12 thoughts on “Formulation

  1. We’ve got a Chinook wind blowing, so the snow is evapo-melting. Alas. It needs to go into the ground, not the sky!

    In my opinion, formulas are sort of a cross between shorthand and a recipe. If you want chicken noodle soup, it had better have chicken, noodles, and broth, then you can go from there. If you want a sweet romance, it had better have the couple meeting, having a conflict, resolving the conflict, and falling in love in the process with some kissing but nothing past that. Then you start playing with the variations. Formulas are shorthand in that readers see the cover or read the first page and say, “This is what I’m looking for, and it will have these features. Yeah!”
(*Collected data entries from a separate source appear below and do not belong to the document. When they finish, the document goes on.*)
(** ** Properties *)

(** relayed announces never exceed their share of the air time: whenever they
    come in and whenever the task turns, after an announce goes out the next one
    does not until the wait computed for it, its air time over the share, is over. *)
Theorem announce_pacing (c : AnnouncePacer.config) (start : Z) (xs : list AnnouncePacer.op) :
  Forall (AnnouncePacer.announces (fun m w => AnnouncePacer.wait_time c (packet m) = Some (Some w))) xs ->
  forall i a b,
  let out := fst (AnnouncePacer.run xs (AnnouncePacer.new start)) in
  out !! i = Some a -> out !! S i = Some b ->
  exists wait, AnnouncePacer.wait_time c (packet a.2) = Some (Some wait) /\ a.1 + wait <= b.1.
Proof.
  intros Hx i a b out. set (R := fun m w => AnnouncePacer.wait_time c (packet m) = Some (Some w)) in *.
  assert (Hs : AnnouncePacer.spaced R None out).
  { apply AnnouncePacer.run_spaced; [done | | done]. apply map_Forall_empty. }
  revert Hs. generalize (@None (Z * TxMessage)). revert i. clearbody out.
  induction out as [|x out IH]; intros [|i] last Hs Ea Eb; try done; cbn in Ea, Eb.
  - simplify_eq. destruct out as [|y out]; [done |]. cbn in Eb. simplify_eq.
    destruct Hs as [_ [Hab _]]. by destruct a.
  - destruct Hs as [_ Hs]. by apply (IH i (Some x)).
Qed.

(** no relayed announce is forgotten: in every state the pacer reaches its queue
    lists the destinations that have an announce waiting, each once, no more than
    16384, and a task serves it as long as there is any; and an announce that comes
    in is sent at once if the pacer is free, or waits, in the place of an older one
    of its destination or at the end of the queue, unless the queue is full; no
    other destination's is affected. *)
Theorem announce_queue_kept (start now wait : Z) (xs : list AnnouncePacer.op) (m : TxMessage) :
  let s := snd (AnnouncePacer.run xs (AnnouncePacer.new start)) in
  AnnouncePacer.inv s /\
  let dest := Packet.destination (packet m) in
  let '(out, s') := AnnouncePacer.send_paced now m wait s in
  (out = [m] /\ AnnouncePacer.announce_queue s = [] /\ AnnouncePacer.announce_data s' = AnnouncePacer.announce_data s) \/
  (out = [] /\ AnnouncePacer.timer_active s' = true /\
   ((AnnouncePacer.announce_data s' = <[dest := (m, wait)]> (AnnouncePacer.announce_data s) /\
     AnnouncePacer.announce_queue s' =
       if bool_decide (dest ∈ AnnouncePacer.announce_queue s) then AnnouncePacer.announce_queue s
       else AnnouncePacer.announce_queue s ++ [dest]) \/
    (AnnouncePacer.announce_data s' = AnnouncePacer.announce_data s /\
     AnnouncePacer.announce_data s !! dest = None /\
     length (AnnouncePacer.announce_queue s) = MAX_QUEUED_ANNOUNCES))).
Proof.
  intros s. assert (Hi : AnnouncePacer.inv s) by (apply AnnouncePacer.pacer_run_inv, AnnouncePacer.pacer_new_inv).
  split; [done |]. intros dest. destruct Hi as (_ & Hq & Hl & _). unfold AnnouncePacer.send_paced.
  case_on; reflect_bools.
  { left. split; [done |]. split; [by apply nil_length_inv | done]. }
  right. split; [done |]. split; [done |]. cbn [AnnouncePacer.announce_data AnnouncePacer.announce_queue].
  fold dest. case_bool_decide as Hin.
  - left. split; [done |]. by rewrite bool_decide_eq_true_2 by (by apply Hq).
  - rewrite bool_decide_eq_false_2 by (by rewrite Hq). apply eq_None_not_Some in Hin.
    case_on; reflect_bools; [by left | right]. split; [done |]. split; [done | lia].
Qed.


(** A pacer of a 1000 bit/s interface, and three announces. *)
Definition slow : AnnouncePacer.config := AnnouncePacer.mkConfig (F64.of_Z 1000) (F64.lit 6 100) None.
Definition heard (d hops : Z) : TxMessage :=
  mkTx (Broadcast None)
    (Packet.mk (Header.mk IfacFlag.Open HeaderType.Type1 ContextFlag.Unset PropagationType.Broadcast
       DestinationType.Single PacketType.Announce hops) None [d] None PacketContext.None []).
Definition heard_ops : list AnnouncePacer.op :=
  let wait := default 0 (default None (AnnouncePacer.wait_time slow (packet (heard 1 1)))) in
  [AnnouncePacer.Announce 0 (heard 1 1) wait; AnnouncePacer.Announce 1 (heard 2 5) wait;
   AnnouncePacer.Announce 2 (heard 3 2) wait; AnnouncePacer.Tick wait; AnnouncePacer.Tick (3 * wait)].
    1. Yes! Exactly! You start with the recipe (formula) and then riff off it with the ingredients or ideas you have on hand at that moment.

    2. It’s why Poul Anderson’s, “The Martian Crown Jewels” is clearly a Sherlock Holmes story (and probably the best one not written by Conan Doyle — although if you insisted that the Anderson/Dickson, “The Adventure of the Misplaced Hound” was the most amusing one, I wouldn’t argue).

  2. In my opinion what is important about using formulas is understanding how the pieces fit together and knowing what is superficial and what is structural in the story. A lot of genre fiction suffers from what I call “gluing gears”, putting cosmetic touches in a story to try to invoke a particular genre without an understanding of the form.

    Writing a Noir Mystery doesn’t mean aping Raymond Chandler’s language, without an understanding of the element of moral peril, all you have is a narrator who talks funny. The same with “Lovecraftian” Horror–most of it is just splatterpunk with tentacles glued to it, completely missing Lovecraft’s grasp of existential dread.

    You can write a Cozy Mystery set on Mars or Middle Earth, but without the element of a DIY detective in an insular community, it’s not really a Cozy.

  3. I learned a lot about plotting and pacing by taken a book that I enjoyed, highlighting and noting different sections, and analyzing why and how those parts particularly appealed to me.
    BTW, some ‘formulaic’ books are on Gutenberg – Zane Grey (I’ve been very impressed by the quality of his writing), and some of the early Agatha Christies. Every year, many of the most popular authors of the 20th century will become available – Hemingway, Fitzgerald, Dos Passos, et al.
    But, yeah, even with formulas, individual writing skill helps. Go ahead, and build a portfolio that could bring in some income, and give you practice in meeting readers’ needs in fiction.

    1. Agatha Christie was great at taking a formula and fooling you.
      The A.B.C. Murders (published January 1936) is a wonderful example. It’s a proto-serial killer novel where the killer taunts Poirot and the police.
      Except that if you buy that premise, you swallowed one of her biggest red herrings ever.

      1. The ABC Murders is so brilliant, it’s hard to say how brilliant it is. Leads you down the garden path, while also being quite good about serial killers. The more you know about crime, the more convincing it is. And the more you are convinced, the further you get down the garden path.

        They did a four part adaptation in the old anime “Agatha Christie no Poirot to Marple,” and it was really really good.

  4. I love Brit mysteries myself. I do have to keep reminding myself sometimes that the whole of the UK main island is about the size of Minnesota, so taking a day trip to some far flung province from where the hero is at the time isn’t out of the ordinary.

  5. “The same thing, but different” is probably baked into the species. That’s how seasons work* Once the craftsmanship is mastered (I make that sound like small beer, don’t I?😋) it’s natural that a writer’d keep pleasing everyone who likes what he can do.

    Besides, every instance of a popular author with a proven formula getting needled by the academic Guardian-essayist types has been a disaster. These dreadful human toothaches got to both Sayer and Mary Stewart. Thank goodness Dick Francis blew them off.

    *Also, radical change was usually horrific, but not so sure about the universality.